Il generale Haftar muove parte delle sue truppe verso Sirte, la città natale dell’ex dittatore Gheddafi e simbolo della guerra contro lo stato islamico, da cui fu liberata nel 2016. Attaccare Sirte vuol dire attaccare le forze di Misurata, già impegnate nella difesa di Tripoli, e secondo l’inviato di guerra de Il Giornale Fausto Biloslavo, questa manovra ha come scopo proprio quello di distrarre forze di Misurata da Tripoli in modo da indebolirne la difesa. Sempre secondo Biloslavo, fallita la “guerra lampo” sperata da Haftar, il conflitto si sta sempre più internazionalizzando e portando a una situazione simile a quella della Siria.

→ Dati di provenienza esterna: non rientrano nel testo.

(** A proxy may refuse the packet for its session. *)
Definition refused (e : natt) (x : loc) (any : bool) : ST W bool :=
  if (any || has (nat_flags e) IPN_TCPUDP) && bool_decide (is_Some (nat_ptr e)) && bool_decide (is_Some (nat_aps e))
  then m ← nenv_proxy_match x; mret (negb (m =? 0)) else mret false.
Definition bind_ifp0 (x : loc) (ifp : option loc) : ST W unit :=
  upd_nat x (fun e => match nat_ifp0 e with Some _ => e | None => e <| nat_ifp0 := ifp |> end).
Definition bind_ifp1 (x : loc) (ifp : option loc) : ST W unit :=
  upd_nat x (fun e => match nat_ifp1 e with Some _ => e | None => e <| nat_ifp1 := ifp |> end).
(** The loop along a chain. *)
Fixpoint find_nat (matches : natt -> bool) (any : bool) (bound : loc -> ST W unit) (l : list loc) : ST W (option loc) :=
  match l with
  | [] => mret None
  | x :: l =>
      e ← nst x;
      if negb (matches e) then find_nat matches any bound l else
      r ← refused e x any;
      if (r : bool) then find_nat matches any bound l
      else bound x;; mret (Some x)
  end.

(** *** Wildcards *)

(** A wildcard session gets the ports of the packet. *)
Definition bind_ports (same : bool) (sport dport : Z) (e : natt) : natt :=
  let sp := if same then sport else dport in
  let dp := if same then dport else sport in
  let e := if nat_osport e =? 0 then e <| nat_osport := sp |> <| nat_nsport := sp |> else e in
  if nat_odport e =? 0 then e <| nat_odport := dp |> <| nat_ndport := dp |> else e.
Definition wild_match0 (e : natt) (src dst : Z) : bool :=
  if has (nat_dir e) NAT_OUTBOUND then (nat_v1 e =? 4) && (nat_ndstaddr e =? src) && (nat_nsrcaddr e =? dst)
  else (nat_v0 e =? 4) && (nat_osrcaddr e =? src) && (nat_odstaddr e =? dst).
Definition wild_match1 (e : natt) (src dst : Z) : bool :=
  if has (nat_dir e) NAT_OUTBOUND then (nat_v0 e =? 4) && (nat_osrcaddr e =? src) && (nat_odstaddr e =? dst)
  else (nat_v1 e =? 4) && (nat_ndstaddr e =? src) && (nat_nsrcaddr e =? dst).
(** The second loop, on a session that passes: [dir] is the direction of the packet. *)
Definition take_wild (dir : Z) (bound : loc -> ST W unit) (sport dport : Z) (x : loc) : ST W (option loc) :=
  e ← nst x;
  fin ← gets nw_fin;
  if has (fin_flx fin) FI_IGNORE then mret (Some x) else
  y ← (if has (nat_flags e) SI_CLONE then ipf_nat_clone x
       else modify (fun w => w <| ns_wilds ::= fun n => u32 (n - 1) |>);; mret (Some x));
  match y with
  | None => mret None
  | Some y =>
      upd_nat y (fun e => if (nat_dir e =? NAT_INBOUND) || (nat_dir e =? NAT_OUTBOUND)
                          then bind_ports (nat_dir e =? dir) sport dport e else e);;
      bound y;;
      upd_nat y (fun e => e <| nat_flags ::= fun f => clear f SI_WILDP |>);;
      ipf_nat_tabmove y;;
      mret (Some y)
  end.
Fixpoint find_wild (matches : natt -> bool) (dir : Z) (bound : loc -> ST W unit) (sport dport : Z) (l : list loc) :
    ST W (option loc) :=
  match l with
  | [] => mret None
  | x :: l =>
      e ← nst x;
      if matches e && has (nat_flags e) (Z.lor NAT_TCPUDP SI_WILDP) && ipf_nat_wildok e sport dport (nat_flags e) dir
      then take_wild dir bound sport dport x
      else find_wild matches dir bound sport dport l
  end.
(** Whether the second loop is reached. *)
Definition wild_search (flags wilds : Z) (fin : fr_info) : bool :=
  has flags NAT_TCPUDP && has flags NAT_SEARCH && negb (wilds =? 0) && negb (has (fin_flx fin) FI_NOWILD).

(** [ipf_nat_inlookup]. *)
Definition ipf_nat_inlookup (flags p src dst : Z) : ST W (option loc) :=
  w ← gets id;
  let fin := nw_fin w in
  let ifp := fin_ifp fin in
  let '(sport, dport) := nat_ports p flags fin in
  r ← (if has flags SI_WILDP then mret None
       else
         let rhv := NAT_HASH_FN src (u32 (NAT_HASH_FN dst dport 0xffffffff + sport)) 0xffffffff in
         find_nat (in_match p src dst sport dport ifp) false (fun x => bind_ifp0 x ifp)
           (nw_table1 w (rhv mod ipf_nat_table_sz cf)));
  match r with
  | Some x => mret (Some x)
  | None =>
      w ← gets id;
      if negb (wild_search flags (ns_wilds w) fin) then mret None else
      let hv := NAT_HASH_FN src (NAT_HASH_FN dst 0 0xffffffff) (ipf_nat_table_sz cf) in
      find_wild (fun e => negb (other_ifp (nat_ifp0 e) ifp) && (nat_pr0 e =? fin_p fin) && wild_match0 e src dst)
        NAT_INBOUND (fun x => bind_ifp0 x ifp) sport dport (nw_table1 w hv)
  end.

(** [ipf_nat_outlookup]. *)
Definition ipf_nat_outlookup (flags p src dst : Z) : ST W (option loc) :=
  w ← gets id;
  let fin := nw_fin w in
  let ifp := fin_ifp fin in
  let '(sport, dport) := nat_ports p flags fin in
  r ← (if has flags SI_WILDP then mret None
       else
         let hv := NAT_HASH_FN dst (u32 (NAT_HASH_FN src sport 0xffffffff + dport)) (ipf_nat_table_sz cf) in
         find_nat (out_match p src dst sport dport ifp) true (fun x => bind_ifp1 x ifp) (nw_table0 w hv));
  match r with
  | Some x => mret (Some x)
  | None =>
      w ← gets id;
      if negb (wild_search flags (ns_wilds w) fin) then mret None else
      let hv := NAT_HASH_FN dst (NAT_HASH_FN src 0 0xffffffff) (ipf_nat_table_sz cf) in
      find_wild (fun e => negb (other_ifp (nat_ifp1 e) ifp) && (nat_pr1 e =? fin_p fin) && wild_match1 e src dst)
        NAT_OUTBOUND (fun x => bind_ifp1 x ifp) sport dport (nw_table0 w hv)
  end.
End Table.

Attaccare Sirte vuol dire attaccare Misurata?
Lo scontro con Misurata c’è già da tempo, a Tripoli solo le brigate di Misurata hanno salvato Serraj dal tracollo. La battaglia di Tripoli ha visto queste forze impegnate in prima linea capaci di arginare quella che doveva essere la guerra lampo di Haftar, che invece si è arenata. Si sapeva che una delle possibilità era quella di un attacco su Sirte, che oltre a essere vicina è importante per i molti terminal petroliferi.
Che ruolo riveste la città di Sirte dal punto di vista strategico e tattico?
Si trova fra Misurata e Bengasi, è strategicamente importante. Qui si è svolta la sanguinosa battaglia contro lo stato islamico nel 2016 che ha portato la città a essere liberata dai terroristi islamisti. Dal punto di vista tattico significa attrarre le truppe di Misurata nella difesa di Sirte e quindi distrarle da Tripoli, impegnandole su un altro fronte.
Recentemente Haftar ha incontrato il presidente egiziano che gli ha detto di andare avanti tranquillamente nella sua guerra. Arabia Saudita e Emirati Arabi fanno altrettanto: lo scenario come si sta sviluppando?
Haftar ha tanti alleati e padrini, a cominciare dai francesi e anche dai russi. Qualche tempo fa è stato abbattuto un drone da ricognizione proprio sui cieli di Sirte pilotato da contractor russi.
E Serraj oggi su chi conta?
È appoggiato dal Qatar in odio all’Arabia Saudita. Ci sono poi anche i turchi, che sono legati maggiormente a Misurata. Da una parte ci sono i droni invisibili degli Emirati che bombardano di notte Tripoli e Sirte, dall’altra Haftar denuncia che ci sono droni turchi che bombardano le sue forze. Si sta delineando uno scenario siriano con ingerenza straniera molto pesante e sarà il tracollo definitivo della Libia. È chiaro che Haftar non poteva sognarsi un’offensiva su Tripoli senza avere le spalle protette da pesanti padrini.
Offensiva che però si è fermata. O no?
Pensava fosse una passeggiata, sperava in un’insurrezione popolare che però non c’è stata, ma intanto rimane a una decina di chilometri dal centro di Tripoli. Il problema è proprio che non ci sono vincitori né vinti. Haftar non è stato respinto, ma non è riuscito a prendere Tripoli. Bisogna piuttosto tenere conto che ai libici non importa granché chi vinca o chi perda, sono stufi della situazione, chiedono un presidente unico, un esercito solo, di finirla con le milizie. Per cui gli stessi sfollati da Tripoli in caso vincesse Haftar sono ben pronti ad abbracciarlo.
Se la situazione è questa non si può fare pressione su Serraj di togliersi di mezzo?
Serraj più che altro si appoggia sulle brigate di Misurata ma non solo. È il primo ministro, ma non ha un grande potere sul terreno; oltre a lui c’è Misurata, ci sono milizie varie, non è così semplice. Bisognerebbe metterli tutti in una stanza a trovare una accordo definitivo.
Soprattuto chiamare a discutere i Paesi del Golfo.
Ormai la crisi è internazionale, è chiaro che tutti questi paesi, anche quelli europei, la stessa Italia, visto che siamo gli unici ad avere soldati in Libia, sono coinvolti e tutti dovrebbero partecipare a un negoziato per uno sblocco definitivo della situazione.